Cervical cancer was far from Annie’s mind in 2008 when both she and her daughter tested positive for HIV. At the time her concern was for her little girl who lay in a hospital bed. Pneumonia threatened the life of the six year-old. While health services were freely available locally, they were out of reach for the ailing mother and child.
Access to healthcare is a prevailing problem in Malawi. In the country the size of England, 120,000 children live with HIV/AIDS. Over half of the rural population live more than five kilometres from basic health facilities, where shelves that should contain stocks of medical supplies are often empty. This discourages patients from undertaking an arduous journey. Annie lives five kilometres from the SOS Medical Centre in Blantyre and eight kilometres from Malawi’s largest hospital; the Queen Elizabeth Central. Both facilities offer sophisticated levels of care, are always well stocked, affordable and dependable. Why then did healthcare gradually become out of reach for Annie and her little girl?
The price of the busfare threatened her mother's life
Cervical cancer kills 250,000 women annually. Families need a cure within reach - © T. Standún
After recovering from pneumonia for the third time in so many months Gladys was happy to return from hospital to her own bed. With their school bags on their backs, her fifth grade friends waved as they walked past her house. Gladys looked on. She gave up crying about the fact that she could not join them. Now aged ten, bouts of ill health and antiviral therapy have impeded her schooling. Gladys has outgrown class one, however, she feels lucky that she can occasionally make it there. She does her best to teach herself.
At home, Gladys reads everything available to her. She became worried for her mother after learning that cervical cancer kills a quarter of a million women globally every year. It is the most common cancer affecting people like her mother; young African women living with HIV. With early detection costing around €10 (USD$13) per person, cervical cancer is completely curable.
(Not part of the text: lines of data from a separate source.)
(** What the handlers rely on of a kind of devices. *)
Record kind_ok {D J E} (k : kind D J E) : Prop := {
  unwrap_wrap e : unwrap k (wrap k e) = Some e;
  wrap_unwrap x e : unwrap k x = Some e -> x = wrap k e;
  fresh_uuid u : uuid_of (wrap k (fresh k u)) = u;
  unserialize_uuid e j d e' : unserialize k e j d = Ret e' -> uuid_of (wrap k e') = uuid_of (wrap k e);
}.

Section kinds.
Context {D : Type} `{Odb D, !Table D device} {J : Type} `{Json J} `{UuidText}.
Context (registered : type_index -> bool).

Lemma unserialize_device_uuid out (in_ : J) out' : unserialize_device out in_ = Ret out' -> Device.id_ out' = Device.id_ out.
Proof. unfold unserialize_device. intros Hu. bind_inv Hu. by injection Hu as <-. Qed.

Lemma led_ok memory : kind_ok (led_kind (D := D) (J := J) registered memory).
Proof.
  split; cbn; [done|by intros [] ? [= ->]|done|]. intros e j d e' Hu. unfold unserialize_blinker in Hu.
  bind_inv Hu. injection Hu as <-. by apply unserialize_device_uuid in E.
Qed.
Lemma buzzer_ok memory : kind_ok (buzzer_kind (D := D) (J := J) registered memory).
Proof.
  split; cbn; [done|by intros [] ? [= ->]|done|]. intros e j d e' Hu. unfold unserialize_blinker in Hu.
  bind_inv Hu. injection Hu as <-. by apply unserialize_device_uuid in E.
Qed.
Lemma reader_ok : kind_ok (reader_kind (D := D) (J := J) registered).
Proof.
  split; cbn; [done|by intros [] ? [= ->]|done|]. intros e j d e' Hu. unfold unserialize_reader in Hu.
  bind_inv Hu. injection Hu as <-. by apply unserialize_device_uuid in E.
Qed.
Lemma pfgpio_ok : kind_ok (pfgpio_kind (D := D) (J := J)).
Proof.
  split; cbn; [done|by intros [] ? [= ->]|done|]. intros e j d e' Hu. unfold unserialize_pfgpio, unserialize_gpio in Hu.
  bind_inv Hu. injection Hu as <-. bind_inv E. injection E as <-. by apply unserialize_device_uuid in E1.
Qed.
End kinds.

(** * Names and modes *)

Section crud.
Context {D : Type} `{Odb D, !Table D device, !DeviceLaws D} {J : Type} `{Json J} `{UuidText}.
Definition unserialize (out : SMTPServerInfo.t) (in_ : J) : outcome SMTPServerInfo.t :=
  u ← JSONUtil.extract_with_default get_string in_ "url" (url out);
  f ← JSONUtil.extract_with_default get_string in_ "from" (from out);
  name ← JSONUtil.extract_with_default get_string in_ "username" (username out);
  pass ← JSONUtil.extract_with_default get_string in_ "password" (password out);
  timeout ← JSONUtil.extract_with_default get_int in_ "timeout" (ms_timeout out);
  peer ← JSONUtil.extract_with_default get_bool in_ "verify_peer" (verify_peer out);
  host ← JSONUtil.extract_with_default get_bool in_ "verify_host" (verify_host out);
  on ← JSONUtil.extract_with_default get_bool in_ "enabled" (enabled out);
  Ret (SMTPServerInfo.mk u f name pass timeout host peer (CA_info_file_ out) on).

Definition getconfig (m : SMTPModule) : J := json_array (map serialize (SMTPConfig.servers (smtp_config_ m))).

Definition read_config (req : J) : outcome SMTPConfig.t :=
  servers ← at_ req "servers";
  foldM (fun c j => s ← unserialize SMTPServerInfo.make j; Ret (SMTPConfig.server_add s c)) SMTPConfig.make (elements servers).

(** The module gets the new configuration once it is in the database. *)
Definition setconfig (m : SMTPModule) (req : J) : api D SMTPModule :=
  cfg ← lift (read_config req);
  transaction (
    _ ← change_db (persist_audit []);
    let id := SMTPConfig.id_ (smtp_config_ m) in
    _ ← (if negb (id =? 0) then change_db (erase_row (E := SMTPConfig.t) id) else mret tt);
    cfg ← change_row (persist_row cfg);
    mret (mk_module (use_database_ m) cfg)).

Definition read_mail (req : J) : outcome MailInfo :=
  body ← (j ← at_ req "body"; get_string j);
  title ← (j ← at_ req "subject"; get_string j);
  to ← at_ req "to";
  recipients ← foldM (fun l j => s ← get_string j; Ret (l ++ [s])) [] (elements to);
  Ret (mk_mail recipients title body).

Definition sendmail (easy_init : SMTPServerInfo.t -> bool) (easy_perform : request -> bool) (m : SMTPModule) (req : J) : outcome J :=
  mail ← read_mail req;
  '(_, sent) ← prepare_curl easy_init easy_perform mail m;
  Ret (json_object [("sent", json_bool sent)]).

(** [register_ws_handlers]: the permission of each request, with a database only. *)
Definition ws_permission (m : SMTPModule) (type : string) : option SecurityContext.Action :=
  if negb (use_database_ m) then None
  else if String.eqb type "module.smtp.getconfig" then Some SecurityContext.SMTP_GETCONFIG
  else if String.eqb type "module.smtp.setconfig" then Some SecurityContext.SMTP_SETCONFIG
  else if String.eqb type "module.smtp.sendmail" then Some SecurityContext.SMTP_SENDMAIL
  else None.

End handlers.

(** * Properties *)

Section sending.
Context (easy_init : SMTPServerInfo.t -> bool) (easy_perform : request -> bool).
Knowing the theory was one thing for the ten year-old. In practice, what she saw was her malnourished mother’s deteriorating condition. Every day, she became weaker, and gradually immobile as a series of opportunistic infections left her legs constantly swollen. The health services were there, but the cost of getting to them was the problem. This posed a serious threat to her mother’s life.
Unselfishly, Annie who was unemployed, saved what she could to ensure she had the bus fare needed every month to get her daughter to attend retroviral therapy sessions at the hospital. Finding work was out of the question. Her own treatment was often sacrificed when funds were scarce. It appeared that Gladys was destined to become one of the world’s 16 million AIDS orphans.
Women in a Kenyan prison are among the 100,000 across Africa who are seen and treated for free © SOS Archives
See and treat the 'silent killer'
Ten medical centres were chosen in 2011 across Zambia Gambia, Ghana, Kenya and Malawi to see and quickly treat up to 100,000 women for cervical cancer – for free. The specific expertise of the Female Cancer Foundation has been put into practice at selected SOS Medical Centres; Blantyre is one of them. Gladys was happy to discover the Save My Mother initiative that also provided cancer awareness to women in the community. Now, like her mother, she was anxious to know the results of the simple test. Did she have cervical cancer?
She shared her concerns with her young friends. Word of her plight later reached a health worker from the SOS Medical Centre who was conducting a preventative health outreach programme in the area. This was a major turning point for the family. Within hours, both Annie and Gladys had reason to smile, as a social worker from the nearby SOS Social Centre arranged a variety of supports to strengthen the family. Immediate provisions such as food, and the cash required to pay for transport for medical treatment was arranged.
The ten year-old was provided with extra assistance with her education. She now joins her peers in school on a regular basis.Discovering her training and potential employment options did as much for Annie’s emotional wellbeing as the free healthcare she received at the SOS Medical Centre. Following treatment for her swollen legs and other conditions, she was able to walk again. But lingering in Gladys mind was her concern about the disease known as the silent killer of young mothers – cervical cancer.
The results were clear. Annie was encouraged to return for future tests –but only once a year, which is what is recommended for all women living with HIV. For now, they need not worry about cervical cancer. Gladys no longer fears becoming an orphan; her mother is not likely to die a young woman. Today, they both enjoy all that is good in Malawi.
Names have been changed to protect the privacy of the family concerned.